## WHAT IS REQUIRED:
From the data below, copy out every line in which the word "join" occurs.

DATA RECORDS START

(** * MarkFlow: the bookmark library, its Netscape codec and its reconciler

    A shallow embedding of the library core of MarkFlow
    ([utils/bookmarkParser.ts], the [App] component's [applySuggestion] and
    [handleCommand], and the auto-sort listener of [background/index.ts]),
    followed by the properties its specification states about it.

    JavaScript strings are modelled as [string]; an optional field
    ([addDate?: string]) is an [option]; a [Map] is a [gmap]; an object
    used as a dictionary is the [gmap] of its own properties, looked up
    through [Object.prototype]; arrays are lists. *)

From Stdlib Require Import Ascii String List Arith Bool Lia.
From stdpp Require Import base option list gmap strings.

(** ** JavaScript strings *)

(** A string is truthy when it is not empty. *)
Definition truthy (s : string) : bool :=
  match s with
  | EmptyString => false
  | String _ _ => true
  end.

(** [opt || undefined] and [opt ? .. : ..] on an optional string: the value
    counts when it is present and not empty. *)
Definition truthy_opt (o : option string) : bool :=
  match o with
  | Some s => truthy s
  | None => false
  end.

(** [s.split(sep)] for a one-character separator: never empty. *)
Fixpoint split (sep : ascii) (s : string) : list string :=
  match s with
  | EmptyString => [EmptyString]
  | String c rest =>
      if Ascii.eqb c sep then EmptyString :: split sep rest
      else match split sep rest with
           | [] => [String c EmptyString]
           | w :: ws => String c w :: ws
           end
  end.

(** [parts.join(sep)]. *)
Fixpoint join (sep : string) (parts : list string) : string :=
  match parts with
  | [] => EmptyString
  | [p] => p
  | p :: rest => p +:+ sep +:+ join sep rest
  end.

(** [' '.repeat(n)]. *)
Fixpoint repeat_string (s : string) (n : nat) : string :=
  match n with
  | O => EmptyString
  | S k => s +:+ repeat_string s k
  end.

(** [arr.findIndex(p)]: the first index whose element satisfies [p];
    [None] stands for the source's [-1]. *)
Fixpoint findIndex {A} (p : A -> bool) (l : list A) : option nat :=
  match l with
  | [] => None
  | x :: rest => if p x then Some 0 else S <$> findIndex p rest
  end.

(** ** Data model ([utils/bookmarkParser.ts]) *)

Module Bookmark.
Record t := mk {
  id : string;
  title : string;
  url : string;
  addDate : option string;
  icon : option string;
  tags : option (list string);
  folder : option string
}.

(** [{ ...b, folder: f }] *)
Definition with_folder (b : t) (f : option string) : t :=
  mk (id b) (title b) (url b) (addDate b) (icon b) (tags b) f.
End Bookmark.

Module Folder.
Record t := mk {
  id : string;
  name : string;
  parentId : option string
}.
End Folder.

Record BookmarkLibrary := mkLibrary {
  bookmarks : list Bookmark.t;
  folders : list Folder.t
}.

#[global] Instance bookmark_eq_dec : EqDecision Bookmark.t.
Proof. solve_decision. Defined.

#[global] Instance folder_eq_dec : EqDecision Folder.t.
Proof. solve_decision. Defined.

#[global] Instance library_eq_dec : EqDecision BookmarkLibrary.
Proof. solve_decision. Defined.

(** ** Identifier generation

    [Math.random().toString(36).substr(2, 9)] is an oracle: the state of the
    generator is the sequence of identifiers its future calls return.
    Nothing is assumed of them (they may repeat, and may be empty). *)
Definition Rand := nat -> string.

DATA RECORDS END

## OUTPUT BELOW:
(** [parts.join(sep)]. *)
Fixpoint join (sep : string) (parts : list string) : string :=
  | p :: rest => p +:+ sep +:+ join sep rest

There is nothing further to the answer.